• What the task requires: All that should be output is the block of lines below from the line with "Lemma key_ltb_trans k1" to the line with "destruct k1 as [a n], k2 as [b m], k3", both included, exactly as written.

Records from a data collection:
________________________
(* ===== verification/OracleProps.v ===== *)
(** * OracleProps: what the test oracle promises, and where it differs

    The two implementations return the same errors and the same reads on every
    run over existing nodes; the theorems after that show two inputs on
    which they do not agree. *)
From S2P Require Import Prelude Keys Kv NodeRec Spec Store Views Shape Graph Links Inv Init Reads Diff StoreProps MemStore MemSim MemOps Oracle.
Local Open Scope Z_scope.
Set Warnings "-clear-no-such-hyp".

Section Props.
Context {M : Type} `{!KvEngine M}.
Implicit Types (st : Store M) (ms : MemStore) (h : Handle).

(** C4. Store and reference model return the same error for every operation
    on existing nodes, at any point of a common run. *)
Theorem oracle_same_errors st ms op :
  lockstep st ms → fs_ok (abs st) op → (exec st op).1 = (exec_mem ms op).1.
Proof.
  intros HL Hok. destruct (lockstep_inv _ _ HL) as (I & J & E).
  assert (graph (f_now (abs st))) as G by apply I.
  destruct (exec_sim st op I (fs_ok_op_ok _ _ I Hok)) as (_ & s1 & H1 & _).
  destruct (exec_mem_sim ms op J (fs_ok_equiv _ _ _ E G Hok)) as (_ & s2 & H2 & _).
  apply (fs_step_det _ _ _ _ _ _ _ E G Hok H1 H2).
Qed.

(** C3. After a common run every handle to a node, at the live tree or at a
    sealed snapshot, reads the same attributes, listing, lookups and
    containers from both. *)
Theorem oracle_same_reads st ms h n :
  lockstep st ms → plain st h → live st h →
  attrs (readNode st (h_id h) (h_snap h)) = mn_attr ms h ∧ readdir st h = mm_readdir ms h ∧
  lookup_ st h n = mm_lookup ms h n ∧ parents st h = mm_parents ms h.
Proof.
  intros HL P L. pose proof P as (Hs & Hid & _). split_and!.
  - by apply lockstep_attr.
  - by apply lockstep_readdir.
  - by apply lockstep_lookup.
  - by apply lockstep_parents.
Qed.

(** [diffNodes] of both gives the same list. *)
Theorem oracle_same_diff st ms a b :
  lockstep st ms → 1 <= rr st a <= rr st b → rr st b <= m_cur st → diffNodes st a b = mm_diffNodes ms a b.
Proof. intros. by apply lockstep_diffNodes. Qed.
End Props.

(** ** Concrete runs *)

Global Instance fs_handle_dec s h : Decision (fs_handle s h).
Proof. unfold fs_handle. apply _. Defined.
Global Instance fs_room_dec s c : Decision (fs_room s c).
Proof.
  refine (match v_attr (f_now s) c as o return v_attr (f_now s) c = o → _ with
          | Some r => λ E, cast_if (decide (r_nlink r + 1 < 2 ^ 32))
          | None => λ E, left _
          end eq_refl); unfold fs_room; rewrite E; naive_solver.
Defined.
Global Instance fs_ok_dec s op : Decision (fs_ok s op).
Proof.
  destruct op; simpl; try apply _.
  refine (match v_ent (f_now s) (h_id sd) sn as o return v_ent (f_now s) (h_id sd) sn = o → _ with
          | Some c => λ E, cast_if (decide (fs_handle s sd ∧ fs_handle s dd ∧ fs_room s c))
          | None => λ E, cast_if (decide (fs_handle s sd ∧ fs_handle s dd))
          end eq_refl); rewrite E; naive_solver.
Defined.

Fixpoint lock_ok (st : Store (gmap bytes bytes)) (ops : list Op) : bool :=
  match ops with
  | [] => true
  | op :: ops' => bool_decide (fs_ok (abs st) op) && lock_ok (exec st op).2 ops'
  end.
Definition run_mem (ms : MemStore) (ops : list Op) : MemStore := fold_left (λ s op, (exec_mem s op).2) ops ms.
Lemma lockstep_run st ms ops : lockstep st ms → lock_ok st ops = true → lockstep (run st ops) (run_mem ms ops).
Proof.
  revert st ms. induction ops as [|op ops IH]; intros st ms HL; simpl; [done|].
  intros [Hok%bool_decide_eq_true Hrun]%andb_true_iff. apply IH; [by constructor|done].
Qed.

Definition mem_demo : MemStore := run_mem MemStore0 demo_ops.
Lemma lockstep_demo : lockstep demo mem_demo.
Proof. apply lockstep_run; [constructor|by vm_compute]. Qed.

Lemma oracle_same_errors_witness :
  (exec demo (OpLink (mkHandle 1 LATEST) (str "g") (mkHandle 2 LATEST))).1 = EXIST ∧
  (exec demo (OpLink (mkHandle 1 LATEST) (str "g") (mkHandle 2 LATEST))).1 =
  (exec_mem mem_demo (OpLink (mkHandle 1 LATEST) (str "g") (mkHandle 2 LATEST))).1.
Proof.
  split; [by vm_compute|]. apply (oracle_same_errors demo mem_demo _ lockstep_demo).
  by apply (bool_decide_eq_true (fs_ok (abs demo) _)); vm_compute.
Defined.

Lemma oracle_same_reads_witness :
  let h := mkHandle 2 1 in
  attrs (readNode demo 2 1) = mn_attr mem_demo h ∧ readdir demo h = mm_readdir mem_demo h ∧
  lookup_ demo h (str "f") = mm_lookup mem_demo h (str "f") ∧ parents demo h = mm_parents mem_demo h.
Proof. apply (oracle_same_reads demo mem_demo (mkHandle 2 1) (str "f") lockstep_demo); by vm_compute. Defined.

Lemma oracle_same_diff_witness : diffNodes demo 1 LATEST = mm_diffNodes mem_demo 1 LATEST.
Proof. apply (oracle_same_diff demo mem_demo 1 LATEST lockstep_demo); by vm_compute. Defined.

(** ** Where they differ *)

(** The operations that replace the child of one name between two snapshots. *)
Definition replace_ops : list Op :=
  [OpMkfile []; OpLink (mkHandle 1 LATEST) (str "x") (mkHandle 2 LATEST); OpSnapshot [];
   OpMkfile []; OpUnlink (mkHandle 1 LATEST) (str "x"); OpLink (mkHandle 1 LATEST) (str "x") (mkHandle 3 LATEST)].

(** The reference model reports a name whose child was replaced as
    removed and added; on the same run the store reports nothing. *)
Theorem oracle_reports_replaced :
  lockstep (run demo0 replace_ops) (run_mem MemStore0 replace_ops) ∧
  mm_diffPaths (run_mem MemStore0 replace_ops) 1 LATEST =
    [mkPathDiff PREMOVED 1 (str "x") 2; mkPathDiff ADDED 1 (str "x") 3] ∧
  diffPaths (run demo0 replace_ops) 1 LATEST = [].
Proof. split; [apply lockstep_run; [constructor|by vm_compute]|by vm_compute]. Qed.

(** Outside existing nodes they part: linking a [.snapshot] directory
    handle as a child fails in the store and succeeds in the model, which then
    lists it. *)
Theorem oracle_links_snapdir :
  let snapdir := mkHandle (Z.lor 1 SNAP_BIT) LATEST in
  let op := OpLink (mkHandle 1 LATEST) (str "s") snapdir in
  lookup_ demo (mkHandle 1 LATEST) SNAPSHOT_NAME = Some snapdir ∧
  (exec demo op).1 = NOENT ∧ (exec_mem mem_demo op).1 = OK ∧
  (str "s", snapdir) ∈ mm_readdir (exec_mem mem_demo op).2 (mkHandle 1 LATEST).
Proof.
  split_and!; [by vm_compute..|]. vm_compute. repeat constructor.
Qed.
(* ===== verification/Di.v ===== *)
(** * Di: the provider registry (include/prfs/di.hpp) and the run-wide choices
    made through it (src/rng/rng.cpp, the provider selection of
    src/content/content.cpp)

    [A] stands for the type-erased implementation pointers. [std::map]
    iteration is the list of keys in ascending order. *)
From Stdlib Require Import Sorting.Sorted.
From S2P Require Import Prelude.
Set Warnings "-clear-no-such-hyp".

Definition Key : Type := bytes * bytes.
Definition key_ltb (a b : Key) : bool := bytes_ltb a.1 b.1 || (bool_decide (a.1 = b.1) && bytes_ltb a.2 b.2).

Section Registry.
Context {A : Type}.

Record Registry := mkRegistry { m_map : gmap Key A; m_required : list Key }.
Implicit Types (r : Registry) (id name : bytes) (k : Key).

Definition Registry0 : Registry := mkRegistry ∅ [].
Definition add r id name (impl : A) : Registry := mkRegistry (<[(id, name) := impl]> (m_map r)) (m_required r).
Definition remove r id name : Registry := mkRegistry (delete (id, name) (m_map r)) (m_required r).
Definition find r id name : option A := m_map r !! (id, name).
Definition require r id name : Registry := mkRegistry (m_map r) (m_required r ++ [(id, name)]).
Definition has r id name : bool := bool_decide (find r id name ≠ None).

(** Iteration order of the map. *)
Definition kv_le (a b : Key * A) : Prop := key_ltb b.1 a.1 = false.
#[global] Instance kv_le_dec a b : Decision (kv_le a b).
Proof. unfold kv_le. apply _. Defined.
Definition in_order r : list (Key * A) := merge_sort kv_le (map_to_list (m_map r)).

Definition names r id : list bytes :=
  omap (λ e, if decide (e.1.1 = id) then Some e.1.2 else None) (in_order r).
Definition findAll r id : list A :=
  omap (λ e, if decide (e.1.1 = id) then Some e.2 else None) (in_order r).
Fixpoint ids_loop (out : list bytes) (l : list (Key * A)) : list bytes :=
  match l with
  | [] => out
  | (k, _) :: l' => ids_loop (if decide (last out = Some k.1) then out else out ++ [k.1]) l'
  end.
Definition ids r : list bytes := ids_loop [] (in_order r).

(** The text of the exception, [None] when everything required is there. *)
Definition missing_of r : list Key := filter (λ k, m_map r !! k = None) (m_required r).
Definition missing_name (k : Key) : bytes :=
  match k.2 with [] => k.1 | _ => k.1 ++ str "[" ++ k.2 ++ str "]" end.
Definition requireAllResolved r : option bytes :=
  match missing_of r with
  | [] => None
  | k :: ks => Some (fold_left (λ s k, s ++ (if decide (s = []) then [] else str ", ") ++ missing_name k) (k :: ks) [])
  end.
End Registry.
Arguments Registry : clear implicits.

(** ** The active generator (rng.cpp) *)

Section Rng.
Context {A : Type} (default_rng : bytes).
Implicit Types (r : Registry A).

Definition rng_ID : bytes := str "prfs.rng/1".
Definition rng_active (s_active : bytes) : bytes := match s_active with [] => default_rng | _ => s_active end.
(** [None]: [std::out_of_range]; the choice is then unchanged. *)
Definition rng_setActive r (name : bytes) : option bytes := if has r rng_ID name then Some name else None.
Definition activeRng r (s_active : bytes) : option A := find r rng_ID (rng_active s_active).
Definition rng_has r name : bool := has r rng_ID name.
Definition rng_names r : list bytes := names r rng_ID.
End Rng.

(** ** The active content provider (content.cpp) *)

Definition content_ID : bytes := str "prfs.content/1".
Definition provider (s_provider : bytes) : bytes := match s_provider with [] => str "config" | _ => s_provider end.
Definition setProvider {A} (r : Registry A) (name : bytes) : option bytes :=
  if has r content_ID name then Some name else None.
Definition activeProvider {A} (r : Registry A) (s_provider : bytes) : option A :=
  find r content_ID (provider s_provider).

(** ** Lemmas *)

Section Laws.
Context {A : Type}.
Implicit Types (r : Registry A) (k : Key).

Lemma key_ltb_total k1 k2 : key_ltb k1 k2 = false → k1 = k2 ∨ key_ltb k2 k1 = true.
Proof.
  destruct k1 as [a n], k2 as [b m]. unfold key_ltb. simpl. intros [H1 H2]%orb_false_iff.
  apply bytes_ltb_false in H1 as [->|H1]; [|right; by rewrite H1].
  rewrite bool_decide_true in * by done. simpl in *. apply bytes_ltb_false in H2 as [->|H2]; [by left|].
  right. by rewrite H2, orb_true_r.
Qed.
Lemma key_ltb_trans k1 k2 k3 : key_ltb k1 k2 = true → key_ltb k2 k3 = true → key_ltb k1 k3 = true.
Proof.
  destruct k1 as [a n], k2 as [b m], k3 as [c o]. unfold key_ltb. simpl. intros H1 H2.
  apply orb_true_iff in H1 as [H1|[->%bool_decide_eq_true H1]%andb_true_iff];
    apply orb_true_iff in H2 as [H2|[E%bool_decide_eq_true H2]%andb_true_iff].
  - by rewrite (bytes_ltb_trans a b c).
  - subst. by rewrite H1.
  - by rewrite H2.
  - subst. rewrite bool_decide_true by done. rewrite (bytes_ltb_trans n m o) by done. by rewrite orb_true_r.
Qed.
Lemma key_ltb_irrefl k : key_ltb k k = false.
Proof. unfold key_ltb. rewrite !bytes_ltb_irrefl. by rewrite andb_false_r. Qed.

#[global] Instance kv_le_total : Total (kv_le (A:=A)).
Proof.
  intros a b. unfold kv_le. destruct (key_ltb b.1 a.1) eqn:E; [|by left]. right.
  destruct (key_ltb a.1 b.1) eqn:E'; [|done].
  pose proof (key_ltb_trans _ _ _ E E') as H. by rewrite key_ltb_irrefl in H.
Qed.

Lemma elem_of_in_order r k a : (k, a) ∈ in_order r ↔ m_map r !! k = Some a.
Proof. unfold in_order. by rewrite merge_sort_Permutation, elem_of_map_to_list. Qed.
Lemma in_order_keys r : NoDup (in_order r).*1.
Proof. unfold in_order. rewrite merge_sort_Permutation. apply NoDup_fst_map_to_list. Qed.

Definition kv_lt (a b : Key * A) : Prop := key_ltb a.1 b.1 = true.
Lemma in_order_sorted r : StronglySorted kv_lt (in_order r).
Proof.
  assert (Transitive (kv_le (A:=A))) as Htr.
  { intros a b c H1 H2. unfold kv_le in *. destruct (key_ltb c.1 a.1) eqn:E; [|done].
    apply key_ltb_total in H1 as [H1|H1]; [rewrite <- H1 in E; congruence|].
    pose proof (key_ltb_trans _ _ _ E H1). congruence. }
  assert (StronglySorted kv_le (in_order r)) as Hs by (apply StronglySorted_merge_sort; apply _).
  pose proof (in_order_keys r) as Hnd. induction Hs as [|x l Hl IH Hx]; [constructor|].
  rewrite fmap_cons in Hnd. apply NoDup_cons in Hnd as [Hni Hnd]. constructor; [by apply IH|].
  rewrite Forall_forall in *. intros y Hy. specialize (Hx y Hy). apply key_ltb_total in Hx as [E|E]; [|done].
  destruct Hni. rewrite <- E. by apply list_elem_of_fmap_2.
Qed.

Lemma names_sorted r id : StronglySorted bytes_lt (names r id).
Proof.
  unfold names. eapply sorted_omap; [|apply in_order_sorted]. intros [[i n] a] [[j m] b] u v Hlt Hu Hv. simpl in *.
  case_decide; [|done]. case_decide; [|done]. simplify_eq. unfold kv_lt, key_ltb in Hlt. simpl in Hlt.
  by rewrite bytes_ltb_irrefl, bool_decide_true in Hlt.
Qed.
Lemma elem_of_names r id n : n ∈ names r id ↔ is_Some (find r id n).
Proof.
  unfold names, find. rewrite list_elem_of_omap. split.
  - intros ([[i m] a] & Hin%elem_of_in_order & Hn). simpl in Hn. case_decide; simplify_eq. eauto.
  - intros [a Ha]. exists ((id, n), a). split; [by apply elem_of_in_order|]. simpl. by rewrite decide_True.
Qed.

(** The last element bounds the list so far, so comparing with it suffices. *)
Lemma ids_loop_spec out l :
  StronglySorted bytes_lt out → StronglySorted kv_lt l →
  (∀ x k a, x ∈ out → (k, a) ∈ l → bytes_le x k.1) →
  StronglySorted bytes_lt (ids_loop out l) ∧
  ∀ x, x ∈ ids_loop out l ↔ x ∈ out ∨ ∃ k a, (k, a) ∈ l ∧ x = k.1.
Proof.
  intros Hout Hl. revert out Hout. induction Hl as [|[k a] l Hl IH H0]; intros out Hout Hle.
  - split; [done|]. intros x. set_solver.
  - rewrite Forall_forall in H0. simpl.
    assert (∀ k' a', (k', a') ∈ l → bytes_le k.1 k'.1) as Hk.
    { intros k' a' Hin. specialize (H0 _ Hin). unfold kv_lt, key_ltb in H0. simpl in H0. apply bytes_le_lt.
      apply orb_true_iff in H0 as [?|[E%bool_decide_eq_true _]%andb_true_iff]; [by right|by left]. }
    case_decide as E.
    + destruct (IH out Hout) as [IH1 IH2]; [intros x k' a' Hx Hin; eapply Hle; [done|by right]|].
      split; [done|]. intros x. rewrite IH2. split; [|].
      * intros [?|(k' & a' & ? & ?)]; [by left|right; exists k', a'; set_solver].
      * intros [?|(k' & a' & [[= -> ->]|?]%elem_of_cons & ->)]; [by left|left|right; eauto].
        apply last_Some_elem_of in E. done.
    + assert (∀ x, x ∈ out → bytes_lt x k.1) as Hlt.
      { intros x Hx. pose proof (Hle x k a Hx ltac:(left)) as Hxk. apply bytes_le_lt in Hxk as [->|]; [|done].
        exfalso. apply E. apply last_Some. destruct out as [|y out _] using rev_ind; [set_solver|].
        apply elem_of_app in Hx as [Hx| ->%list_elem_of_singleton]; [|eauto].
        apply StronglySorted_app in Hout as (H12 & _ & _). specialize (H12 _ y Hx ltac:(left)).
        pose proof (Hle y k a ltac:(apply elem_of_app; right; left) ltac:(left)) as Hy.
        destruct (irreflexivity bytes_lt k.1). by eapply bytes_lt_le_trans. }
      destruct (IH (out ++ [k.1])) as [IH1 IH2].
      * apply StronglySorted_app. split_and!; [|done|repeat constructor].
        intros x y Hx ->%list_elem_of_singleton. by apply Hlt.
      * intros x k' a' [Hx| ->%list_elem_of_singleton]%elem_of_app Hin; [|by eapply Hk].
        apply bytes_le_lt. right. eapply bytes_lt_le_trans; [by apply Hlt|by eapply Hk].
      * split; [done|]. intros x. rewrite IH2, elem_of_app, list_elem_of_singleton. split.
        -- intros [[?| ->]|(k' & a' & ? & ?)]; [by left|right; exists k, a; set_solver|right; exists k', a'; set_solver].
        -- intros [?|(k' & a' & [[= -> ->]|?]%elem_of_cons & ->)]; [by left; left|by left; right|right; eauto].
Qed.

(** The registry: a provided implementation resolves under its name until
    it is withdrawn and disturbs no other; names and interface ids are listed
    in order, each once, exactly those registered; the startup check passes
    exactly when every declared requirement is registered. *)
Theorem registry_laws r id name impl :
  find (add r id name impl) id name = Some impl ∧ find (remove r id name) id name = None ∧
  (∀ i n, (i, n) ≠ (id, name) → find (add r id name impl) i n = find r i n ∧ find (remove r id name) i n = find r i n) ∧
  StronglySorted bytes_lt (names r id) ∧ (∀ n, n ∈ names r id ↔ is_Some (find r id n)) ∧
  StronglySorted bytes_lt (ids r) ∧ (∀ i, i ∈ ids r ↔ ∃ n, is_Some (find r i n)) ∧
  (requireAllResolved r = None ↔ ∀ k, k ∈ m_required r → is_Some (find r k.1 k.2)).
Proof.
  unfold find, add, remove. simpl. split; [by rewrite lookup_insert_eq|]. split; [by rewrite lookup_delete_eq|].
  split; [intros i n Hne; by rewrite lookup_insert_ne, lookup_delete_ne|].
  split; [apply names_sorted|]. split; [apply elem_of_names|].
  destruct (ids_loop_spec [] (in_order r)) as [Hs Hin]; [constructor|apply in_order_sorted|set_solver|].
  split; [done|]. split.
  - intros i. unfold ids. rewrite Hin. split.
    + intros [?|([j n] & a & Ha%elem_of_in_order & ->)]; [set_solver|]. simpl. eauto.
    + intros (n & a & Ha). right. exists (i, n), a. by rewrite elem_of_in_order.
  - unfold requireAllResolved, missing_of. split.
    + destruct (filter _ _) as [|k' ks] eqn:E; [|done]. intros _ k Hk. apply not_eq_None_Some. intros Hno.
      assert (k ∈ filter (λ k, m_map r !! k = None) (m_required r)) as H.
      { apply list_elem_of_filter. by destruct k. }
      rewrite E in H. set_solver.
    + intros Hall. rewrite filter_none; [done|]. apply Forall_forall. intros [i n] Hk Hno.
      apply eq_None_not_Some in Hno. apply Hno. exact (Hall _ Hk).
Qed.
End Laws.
________________________
• Your response:
Lemma key_ltb_trans k1 k2 k3 : key_ltb k1 k2 = true → key_ltb k2 k3 = true → key_ltb k1 k3 = true.
Proof.
  destruct k1 as [a n], k2 as [b m], k3 as [c o]. unfold key_ltb. simpl. intros H1 H2.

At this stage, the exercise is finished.